Everything but Video in direct chat 💔

wheat onyx Mar 4, 2026, 10:18 PM

#

5.4?

gleaming roost Mar 4, 2026, 10:18 PM

#

This is the third time Codex has reset my weekly quota to 100%. 🤔
Should I be worried?

#

Oh, now it makes sense.

wicked talon Mar 4, 2026, 10:42 PM

#

Why is 900 people watching the itv logo bro 😭

lucid geyser Mar 4, 2026, 11:02 PM

#

gpt 5.4 on arena but it sucks

fierce kelp Mar 4, 2026, 11:09 PM

#

You shocked?

fickle venture Mar 4, 2026, 11:19 PM

#

gleaming roost Oh, now it makes sense.

And free users...

frosty lava Mar 4, 2026, 11:20 PM

#

lucid geyser gpt 5.4 on arena but it sucks

where you get this info from

#

i don't see it on arena

lucid geyser Mar 4, 2026, 11:22 PM

#

frosty lava where you get this info from

galapagos

echo aurora Mar 4, 2026, 11:22 PM

#

quiet skiff They added the direct mode battles back, right? Haha

Yes, Battles in Direct experiment was added back. There is now a Skip Button added. cc @stray aspen

frosty lava Mar 4, 2026, 11:22 PM

#

lucid geyser galapagos

yes and how do you know its gpt

#

5.4

lucid geyser Mar 4, 2026, 11:23 PM

#

frosty lava yes and how do you know its gpt

it was on design arena a few days ago and it matched gpt style, and everything

#

and on lm arena it says its openai

#

its like the instant or low thinking version though

#

so it sucks

frosty lava Mar 4, 2026, 11:24 PM

#

okay i think you can be right but it might not be gpt at all too

#

wait for the real one

#

better to make a real opinion

stray aspen Mar 4, 2026, 11:28 PM

#

echo aurora Yes, Battles in Direct experiment was added back. There is now a `Skip Button` a...

thank god

lucid geyser Mar 4, 2026, 11:29 PM

#

frosty lava okay i think you can be right but it might not be gpt at all too

very very likely

#

to be gpt

frosty lava Mar 4, 2026, 11:30 PM

#

lucid geyser very very likely

yes but like you said if its a spark version or an instant version or a non thinking version then it's normal

#

if it did worse than gpt 5.3 codex then it can't be the thinking one

lucid geyser Mar 4, 2026, 11:34 PM

#

frosty lava yes but like you said if its a spark version or an instant version or a non thin...

huh

#

its pretty bad, just try it yourself

frosty lava Mar 4, 2026, 11:35 PM

#

lucid geyser its pretty bad, just try it yourself

till now we never saw any new model being worse in capabilities than the previous version :

#

cause it wouldn't make sense at all

#

i told you what it can be, but anyway we don't know since its an hidden one

fervent plank Mar 4, 2026, 11:57 PM

#

It is extremely direct and kinda funny. No fluff

#

But knowledge cutoff in july seems wrong

#

Should be something like december

frosty lava Mar 5, 2026, 12:13 AM

#

fervent plank It is extremely direct and kinda funny. No fluff

we don't have gpt 5.3 yet we only have the instant version so it might be the normal 5.3 without thinking ?

#

or directly 5.4 but without thinking

short sequoia Mar 5, 2026, 12:59 AM

#

https://sovra-mhce-lambda-lexicon.vercel.app/

sly raven Mar 5, 2026, 1:19 AM

#

Quick question: why are certain models (like Gemini 3.1) not receiving new votes anymore? It’s been a long time since I've seen the numbers move. Is this intentional?
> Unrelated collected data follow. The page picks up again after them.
(** *** Iterators *)

Lemma iter_Next_rep s q l i c : rep_with s q l → (dummy s :: l) !! i = Some c →
  ∃ n, iter_Next (mkIter s (Some c)) = Some (elems q !! i, mkIter s (Some n)) ∧ (dummy s :: l) !! (if (i <? length l)%nat then S i else 0%nat) = Some n.
Proof.
  intros Hr Hc. unfold iter_Next. cbn [cur it_list]. rewrite (seg_next _ _ _ _ _ _ (rp_seg _ _ _ Hr) Hc). pose proof (rep_length _ _ _ Hr) as Hlen.
  apply lookup_lt_Some in Hc as Hlt. cbn in Hlt. destruct (Nat.ltb_spec i (length l)).
  - destruct (lookup_lt_is_Some_2 l i) as [n Hn]; [done|]. rewrite lookup_app_l, Hn by done. cbn [mbind option_bind].
    destruct (Forall2_lookup_l _ _ _ _ _ (rp_obj _ _ _ Hr) Hn) as (v & Hv & Hov). apply fmap_Some in Hov as (it & Hit & Ho). rewrite Hit, Hv. cbn. rewrite <-Ho. eauto.
  - replace i with (length l) by lia. rewrite list_lookup_middle by done. cbn [mbind option_bind].
    pose proof (rp_dummy _ _ _ Hr) as Hd. apply fmap_Some in Hd as (it & Hit & Ho). rewrite Hit. cbn. rewrite <-Ho. eexists. split; [|done].
    by rewrite lookup_ge_None_2 by lia.
Qed.

(** The loop [while( iter.Next(x) )]. *)
Fixpoint iter_all (fuel : nat) (it : ListIterator T) : option (list T) :=
  match fuel with
  | O => None
  | S fuel => '(o, it) ← iter_Next it; match o with None => Some [] | Some x => xs ← iter_all fuel it; Some (x :: xs) end
  end.
Lemma iter_all_S fuel it : iter_all (S fuel) it =
  '(o, it) ← iter_Next it; match o with None => Some [] | Some x => xs ← iter_all fuel it; Some (x :: xs) end.
Proof. done. Qed.
Lemma iter_all_rep s q : rep s q → iter_all (S (length (elems q))) (Initialize s) = Some (elems q).
Proof.
  intros [l Hr]. pose proof (rep_length _ _ _ Hr) as Hlen.
  assert (∀ k i c, (i + k = length l)%nat → (dummy s :: l) !! i = Some c → iter_all (S k) (mkIter s (Some c)) = Some (drop i (elems q))) as Hall.
  { induction k as [|k IH]; intros i c Hi Hc; destruct (iter_Next_rep _ _ _ _ _ Hr Hc) as (n & E & Hn); rewrite iter_all_S, E; cbn [mbind option_bind].
    - rewrite lookup_ge_None_2 by lia. by rewrite drop_ge by lia.
    - destruct (lookup_lt_is_Some_2 (elems q) i) as [v Hv]; [lia|]. rewrite Hv. rewrite (proj2 (Nat.ltb_lt _ _)) in Hn by lia.
      rewrite (IH (S i) n) by (done || lia). cbn [mbind option_bind]. by rewrite (drop_S _ _ _ Hv). }
  rewrite <-Hlen. apply (Hall _ 0%nat); [lia|done].
Qed.
Lemma top_small n : (n ≤ 63)%nat → uint64 (2 ^ Z.of_nat n - 1) = Z.ones (Z.of_nat n).
Proof.
  intros Hn. rewrite Z.ones_equiv, <-Z.sub_1_r. unfold uint64. apply Z.mod_small.
  pose proof (Z.pow_le_mono_r 2 (Z.of_nat n) 63 ltac:(lia) ltac:(lia)). pose proof (Z.pow_pos_nonneg 2 (Z.of_nat n) ltac:(lia) ltac:(lia)). lia.
Qed.
Lemma rep_low k f n : rep k f → (n ≤ length f)%nat →
  (∀ j, 0 ≤ j < Z.of_nat n + 1 → Z.testbit (state k) j = true) ↔ forallb on (drop (length f - n) f) = true.
Proof.
  intros Hr Hn. rewrite forallb_Forall, Forall_lookup. split.
  - intros H i x Hi. rewrite lookup_drop in Hi. pose proof (lookup_lt_Some _ _ _ Hi) as Hlt.
    rewrite <-(r_state _ _ Hr (length f - S (length f - n + i))%nat x); [apply H; lia|]. rewrite reverse_lookup by lia. rewrite <-Hi. f_equal. lia.
  - intros H j Hj. destruct (Z.eq_dec j 0) as [->|]; [apply Hr|].
    destruct (lookup_lt_is_Some_2 (reverse f) (Z.to_nat (j - 1))) as [x Hx]; [rewrite length_reverse; lia|].
    replace j with (Z.of_nat (Z.to_nat (j - 1)) + 1) by lia. rewrite (r_state _ _ Hr _ x) by done. rewrite reverse_lookup in Hx by lia.
    apply (H (n - S (Z.to_nat (j - 1)))%nat). rewrite lookup_drop. rewrite <-Hx. f_equal. lia.
Qed.
Lemma enabled_rep k f : rep k f → enabled k = l_enabled f.
Proof.
  intros Hr. pose proof (r_depth _ _ Hr). unfold enabled, l_enabled. rewrite (r_top _ _ Hr), top_small by done.
  assert (Z.lor (2 ^ Z.of_nat (length f)) (Z.ones (Z.of_nat (length f))) = Z.ones (Z.of_nat (length f) + 1)) as ->.
  { apply Z.bits_inj'. intros m Hm. rewrite Z.lor_spec, Z.pow2_bits_eqb, !Z.testbit_ones_nonneg by lia.
    destruct (Z.eqb_spec (Z.of_nat (length f)) m); destruct (Z.ltb_spec m (Z.of_nat (length f))), (Z.ltb_spec m (Z.of_nat (length f) + 1)); try done; lia. }
  apply eq_iff_eq_true. rewrite land_ones_eqb by lia. rewrite (rep_low k f (length f)) by done. by rewrite Nat.sub_diag, drop_0.
Qed.
Lemma outer_rep k l f : rep k (l :: f) → (Z.land (state k) (uint64 (top k - 1)) =? uint64 (top k - 1)) = l_enabled f.
Proof.
  intros Hr. pose proof (r_depth _ _ Hr). rewrite (r_top _ _ Hr), top_small by done. apply eq_iff_eq_true. rewrite land_ones_eqb by lia.
  replace (Z.of_nat (length (l :: f))) with (Z.of_nat (length f) + 1) by (cbn; lia). rewrite (rep_low k (l :: f) (length f)) by (done || (cbn; lia)).
  unfold l_enabled. replace (length (l :: f) - length f)%nat with 1%nat by (cbn; lia). done.
Qed.

(** *** The operations *)

Lemma rep_new : rep ConfigIfStack_new [].
Proof. split; try done; cbn; lia. Qed.
Lemma begin_if_rep k f bb : rep k f → match begin_if k bb with
  | (true, k') => rep k' (l_begin_if f bb)
  | (false, _) => length f = 63%nat
  end.
Proof.
  intros [Hd Ht [Hz Hz'] Hs He Hi]. unfold begin_if. rewrite Ht. rewrite Z.shiftl_mul_pow2 by lia.
  assert (uint64 (2 ^ Z.of_nat (length f) * 2 ^ 1) = if (length f =? 63)%nat then 0 else 2 ^ (Z.of_nat (length f) + 1)) as ->.
  { rewrite <-Z.pow_add_r by lia. unfold uint64. destruct (Nat.eqb_spec (length f) 63) as [->|]; [done|]. apply Z.mod_small.
    split; [apply Z.pow_nonneg; lia|]. apply Z.pow_lt_mono_r; lia. }
  destruct (Nat.eqb_spec (length f) 63) as [|Hne]; [done|]. set (n := Z.of_nat (length f) + 1).
  assert (0 < 2 ^ n) by (apply Z.pow_pos_nonneg; lia). rewrite (proj2 (Z.eqb_neq _ _)) by lia. cbn [negb].
  assert (∀ z p b, bits_of z p f → p (mkLevel bb bb true) = b → bits_of (if b : bool then Z.lor z (2 ^ n) else Z.ldiff z (2 ^ n)) p (l_begin_if f bb)) as Hset.
  { intros z p b Hz0 Hp. apply bits_cons. split; [eapply bits_ext; [done|]; destruct b; bits|]. fold n. rewrite Hp. destruct b; bits. }
  assert (top (k <| top := 2 ^ n |>) = 2 ^ Z.of_nat (length (l_begin_if f bb))) as Htop by (cbn [l_begin_if length]; rewrite Nat2Z.inj_succ; done).
  destruct bb; (split; [cbn; lia|exact Htop|unfold field_update; cbn [state istate estate top]; split; bits|..]); cbn -[l_begin_if].
  - by apply (Hset _ on true).
  - by apply (Hset _ taken true).
  - by apply (Hset _ open true).
  - by apply (Hset _ on false).
  - by apply (Hset _ taken false).
  - by apply (Hset _ open true).
Qed.
(** Changing the innermost level. *)
Lemma rep_change k l l' f s e i : rep k (l :: f) → let n := Z.of_nat (length f) + 1 in
  (∀ j, 0 ≤ j < n → Z.testbit s j = Z.testbit (state k) j) → Z.testbit s n = on l' →
  (∀ j, 0 ≤ j < n → Z.testbit e j = Z.testbit (estate k) j) → Z.testbit e n = taken l' →
  (∀ j, 0 ≤ j < n → Z.testbit i j = Z.testbit (istate k) j) → Z.testbit i n = open l' →
  rep (mkStack s e i (top k)) (l' :: f).
Proof.
  intros [Hd Ht [Hz Hz'] Hs He Hi] n Hs1 Hs2 He1 He2 Hi1 Hi2. apply bits_cons in Hs as [Hs _]. apply bits_cons in He as [He _]. apply bits_cons in Hi as [Hi _].
  split; [done|done|cbn [state istate]; rewrite Hs1, Hi1 by lia; done|..]; apply bits_cons; (split; [|done]); eapply bits_ext; try done; intros; auto with lia.
  all: cbn; first [apply Hs1|apply He1|apply Hi1]; unfold n; lia.
Qed.
Lemma rep_top_bits k l f : rep k (l :: f) → let n := Z.of_nat (length f) + 1 in
  top k = 2 ^ n ∧ (Z.land (istate k) (top k) =? 0) = negb (open l) ∧ (Z.land (estate k) (top k) =? 0) = negb (taken l) ∧
  (Z.land (Z.lor (estate k) (state k)) (top k) =? 0) = negb (taken l || on l) ∧ (1 <? top k) = true.
Proof.
  intros [Hd Ht _ Hs He Hi] n. apply bits_cons in Hs as [_ Hs]. apply bits_cons in He as [_ He]. apply bits_cons in Hi as [_ Hi]. cbn [length] in Ht.
  replace (Z.of_nat (S (length f))) with n in Ht by (unfold n; lia). rewrite Ht, !land_bit by lia. fold n in Hs, He, Hi. rewrite Z.lor_spec, Hs, He, Hi.
  split_and!; try done. apply Z.ltb_lt. apply (Z.pow_gt_1 2); lia.
Qed.
Lemma rep_bottom k : rep k [] → top k = 1 ∧ (Z.land (istate k) (top k) =? 0) = true.
Proof. intros [_ Ht [_ Hz] _ _ _]. cbn in Ht. split; [done|]. rewrite Ht. pose proof (land_bit (istate k) 0 ltac:(lia)) as E. rewrite Hz in E. exact E. Qed.
Lemma begin_else_rep k f : rep k f → match l_begin_else f with
  | Some f' => ∃ k', begin_else k = (true, k') ∧ rep k' f'
  | None => begin_else k = (false, k)
  end.
Proof.
  intros Hr. destruct f as [|l f]; cbn [l_begin_else].
  { destruct (rep_bottom k Hr) as [_ E]. unfold begin_else. by rewrite E. }
  destruct (rep_top_bits k l f Hr) as (Ht & Ei & Ee & Eo & E1). unfold begin_else. rewrite Ei. pose proof Hr as [_ _ _ Hs He Hi].
  apply bits_cons in Hs as [_ Hs]. apply bits_cons in He as [_ He]. apply bits_cons in Hi as [_ Hi]. destruct (open l); cbn [negb]; [|done].
  cbn [state estate istate top field_update]. unfold field_update at 1. cbn. rewrite Eo, E1. eexists. split; [done|].
  destruct (taken l || on l) eqn:Eto; cbn [negb].
  - apply (rep_change k l (mkLevel false (taken l) false) f); try done; rewrite Ht; bits.
  - apply (rep_change k l (mkLevel true (taken l) false) f); try done; rewrite Ht; bits.
Qed.
Lemma begin_elif_rep k f bb : rep k f → match l_begin_elif f bb with
  | Some f' => ∃ k', begin_elif k bb = (true, k') ∧ rep k' f'
  | None => begin_elif k bb = (false, k)
  end.
Proof.
  intros Hr. destruct f as [|l f]; cbn [l_begin_elif].
  { destruct (rep_bottom k Hr) as [_ E]. unfold begin_elif. by rewrite E. }
  destruct (rep_top_bits k l f Hr) as (Ht & Ei & Ee & Eo & E1). unfold begin_elif. rewrite Ei. pose proof Hr as [_ _ _ Hs He Hi].
  apply bits_cons in Hs as [_ Hs]. apply bits_cons in He as [_ He]. apply bits_cons in Hi as [_ Hi]. destruct (open l) eqn:Eop; cbn [negb]; [|done].
  rewrite Ee, E1. eexists. split; [done|]. destruct (taken l) eqn:Et; cbn [negb].
  - apply (rep_change k l (mkLevel false true true) f); try done; rewrite ?Ht; bits.
  - destruct bb.
    + apply (rep_change k l (mkLevel true true true) f); try done; rewrite ?Ht; bits.
    + apply (rep_change k l (mkLevel false false true) f); try done; rewrite ?Ht; bits.
Qed.
Lemma end_if_rep k f : rep k f → match l_end_if f with
  | Some f' => ∃ k', end_if k = (true, k') ∧ rep k' f'
  | None => end_if k = (false, ConfigIfStack_new)
  end.
Proof.
  intros Hr. destruct f as [|l f]; cbn [l_end_if]; unfold end_if; cbn.
  { destruct (rep_bottom k Hr) as [-> _]. done. }
  destruct (rep_top_bits k l f Hr) as (Ht & _). pose proof Hr as [Hd _ [Hz Hz'] Hs He Hi].
  apply bits_cons in Hs as [Hs _]. apply bits_cons in He as [He _]. apply bits_cons in Hi as [Hi _].
  assert (Z.shiftr (top k) 1 = 2 ^ Z.of_nat (length f)) as Hsh.
  { rewrite Ht, Z.shiftr_div_pow2, Z.pow_add_r by lia. by rewrite Z.div_mul. }
  rewrite Hsh.
  assert (0 < 2 ^ Z.of_nat (length f)) by (apply Z.pow_pos_nonneg; lia). rewrite (proj2 (Z.eqb_neq _ _)) by lia. eexists. split; [done|].
  split; unfold field_update; cbn [state istate estate top]; [cbn in Hd; lia|done|rewrite Ht; split; [done|bits]|done|done|].
  rewrite Ht. eapply bits_ext; [done|]. bits.
Qed.

(** ** Blocks

    The structure of a text with conditions: lines, and blocks with branches that are
    tried in order. *)
Inductive item := Line (x : cstr) | Block (c : cstr) (body : list item) (rest : branches)
with branches := End | Elif (c : cstr) (body : list item) (rest : branches) | Else (body : list item).

Section Induction.
Context (P : item → Prop) (Q : branches → Prop).
Hypothesis Hline : ∀ x, P (Line x).
Hypothesis Hblock : ∀ c body rest, Forall P body → Q rest → P (Block c body rest).
Hypothesis Hend : Q End.
Hypothesis Helif : ∀ c body rest, Forall P body → Q rest → Q (Elif c body rest).
Hypothesis Helse : ∀ body, Forall P body → Q (Else body).
Fixpoint item_rec' (i : item) : P i :=
  let all := fix all (l : list item) : Forall P l :=
    match l with [] => Forall_nil_2 P | x :: l => Forall_cons_2 P x l (item_rec' x) (all l) end in
  match i with Line x => Hline x | Block c body rest => Hblock c body rest (all body) (branches_rec' rest) end
with branches_rec' (r : branches) : Q r :=
  let all := fix all (l : list item) : Forall P l :=
    match l with [] => Forall_nil_2 P | x :: l => Forall_cons_2 P x l (item_rec' x) (all l) end in
  match r with
  | End => Hend
  | Elif c body rest => Helif c body rest (all body) (branches_rec' rest)
  | Else body => Helse body (all body)
  end.
End Induction.

(** The lines as they are written, and how deep they are nested. *)
Fixpoint item_lines (i : item) : list cstr :=
  match i with
  | Line x => [x]
  | Block c body rest => (L "if " ++ c) :: (body ≫= item_lines) ++ branches_lines rest
  end
with branches_lines (r : branches) : list cstr :=
  match r with
  | End => [L "endif"]
  | Elif c body rest => (L "elif " ++ c) :: (body ≫= item_lines) ++ branches_lines rest
  | Else body => L "else" :: (body ≫= item_lines) ++ [L "endif"]
  end.
Definition deepest (f : item → nat) (l : list item) : nat := foldr (fun i n => f i `max` n)%nat 0%nat l.
Fixpoint item_depth (i : item) : nat :=
  match i with Line _ => 0 | Block _ body rest => S (deepest item_depth body `max` branches_depth rest) end
with branches_depth (r : branches) : nat :=
  match r with End => 0 | Elif _ body rest => deepest item_depth body `max` branches_depth rest | Else body => deepest item_depth body end%nat.
(** Other lines are not taken for keywords, and conditions do not start with a space. *)
Definition other_line (x : cstr) : Prop := Forall (fun kw => keyword x kw = None) [L "if"; L "else"; L "elif"; L "endif"].
Definition cond_ok (c : cstr) : Prop := match c with [] => True | d :: _ => isspace d = false end.
Fixpoint item_ok (i : item) : Prop :=
  match i with Line x => other_line x | Block c body rest => cond_ok c ∧ foldr (fun i p => item_ok i ∧ p) True body ∧ branches_ok rest end
with branches_ok (r : branches) : Prop :=
  match r with
  | End => True
  | Elif c body rest => cond_ok c ∧ foldr (fun i p => item_ok i ∧ p) True body ∧ branches_ok rest
  | Else body => foldr (fun i p => item_ok i ∧ p) True body
  end.

Section Blocks.
Context {S : Type} (test : S → cstr → outcome (cond * S)).
(** What a line does, and the value of a condition, which may change the counters. *)
Context (exec : S → cstr → S) (eval_cond : S → cstr → bool * S).
Hypothesis test_valid : ∀ s c, test s c = Ok (Valid (eval_cond s c).1, (eval_cond s c).2).

(** What the blocks mean: the first branch whose condition holds is executed, and the conditions
    behind it are not looked at. *)
Fixpoint run_item (s : S) (i : item) : S :=
  match i with
  | Line x => exec s x
  | Block c body rest => let '(b, s) := eval_cond s c in if b then foldl run_item s body else run_branches s rest
  end
with run_branches (s : S) (r : branches) : S :=
  match r with
  | End => s
  | Elif c body rest => let '(b, s) := eval_cond s c in if b then foldl run_item s body else run_branches s rest
  | Else body => foldl run_item s body
  end.
(* ===== verification/ConfigParse.v ===== *)
(** * Statements of the configuration

    [Parse_config_string] and [read_meta_config] of [condor_utils/config.cpp]: a text is
    split into lines, conditional lines are taken by [ConfigIf], and the others are assignments or
    uses of a named group of statements, which are texts of their own. *)

From Stdlib Require Import ZArith Lia Ascii.
From stdpp Require Import base gmap list numbers strings.
From S2P Require Import Prelude MyString JobAd DList StringList MacroText MacroSet MacroExpand MacroSpec MacroInsert ConfigIf ConfigCond.
Open Scope Z_scope.

Definition CONFIG_MAX_NESTING_DEPTH : nat := 20.
Definition is_blank (s : cstr) : bool := bool_decide (skip_while isspace s = []).

(** ** A line *)

(** The name ends at white space or an operator, which is taken off. *)
Fixpoint take_name (ptr : cstr) : cstr * option ascii * cstr :=
  match ptr with
  | [] => ([], None, [])
  | c :: ptr =>
      if isspace c || ISOP c then ([], Some c, ptr)
      else let '(name, op, rest) := take_name ptr in (c :: name, op, rest)
  end.
Definition is_op (op : option ascii) : bool := match op with Some c => ISOP c | None => false end.
(** The start of the value; a second operator makes the operator void. *)
Fixpoint skip_to_value (op : option ascii) (ptr : cstr) : option ascii * cstr :=
  match ptr with
  | [] => (op, [])
  | c :: rest =>
      if ISOP c then if is_op op then (None, ptr) else skip_to_value (Some c) rest
      else if negb (isspace c) then (op, ptr)
      else skip_to_value op rest
  end.
Inductive statement := Assign (name rhs : cstr) | Use (category rhs : cstr).
(** [None] when the line has no operator and no value. *)
Definition parse_statement (line : cstr) : option statement :=
  let is_meta := starts_with_ignore_case line (L "use ") in
  let ptr := if is_meta then skip_while isspace (drop 4 line) else line in
  let '(name, op, ptr) := take_name ptr in
  let '(op, rhs) := skip_to_value op ptr in
  if bool_decide (rhs = []) && negb (is_op op) then None
  else Some (if is_meta then Use name rhs else Assign name rhs).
tired crypt Mar 5, 2026, 1:37 AM

#

hey i wanna know something, how do people get this notification?

thorny schooner Mar 5, 2026, 1:43 AM

#

Is anyone else having this issue now where it just gives me a error message repeatedly even after I locked out and everything and no I don't have a VPN on I already turn it off

languid thunder Mar 5, 2026, 1:43 AM

#

tired crypt hey i wanna know something, how do people get this notification?

Same. Was about to ask.
Also, how can we use that model? On the website i tried to direct talk and search, but it didnt show up

vernal storm Mar 5, 2026, 2:31 AM

#

fervent plank It is extremely direct and kinda funny. No fluff

Do you need developer?

ashen mauve Mar 5, 2026, 2:34 AM

#

well gang the A/B testing in direct chat is broke whatever you do DONT click skip or your chat is going to get bricked

lofty frigate Mar 5, 2026, 2:58 AM

#

Okay look I don't know if I'm the only one having this issue when I'm using Image generation and using the nano banana pro model, And let's say I passed image of myself and make a prompt to include another figure next to me when it finishes generating it indeed creates another figure but then For some reason it doesn't generates me it generates someone who is wearing the same clothes as me but not me, Is anyone else experiencing this issue, Now if I hit try after a couple of tries it does generate me but many times it generates a random person who is wearing the same clothes as me

vital cove Mar 5, 2026, 3:31 AM

#

stray aspen thank god

Do you need developer?

lofty river Mar 5, 2026, 3:41 AM

#

anyone know why its not letting me reset password ?

hardy lion Mar 5, 2026, 4:24 AM

#

the video generation is now on the website, not in discerd. check it out at https://arena.ai/video

lucid geyser Mar 5, 2026, 5:28 AM

#

tired crypt hey i wanna know something, how do people get this notification?

Bro your in the discord

undone saffron Mar 5, 2026, 6:03 AM

#

sinful thorn Mar 5, 2026, 6:15 AM

#

Everything but video in direct chat😭😭🙏🙏

rigid holly Mar 5, 2026, 6:26 AM

#

Ayo is it just me or does it demand for you to log in your account to use it?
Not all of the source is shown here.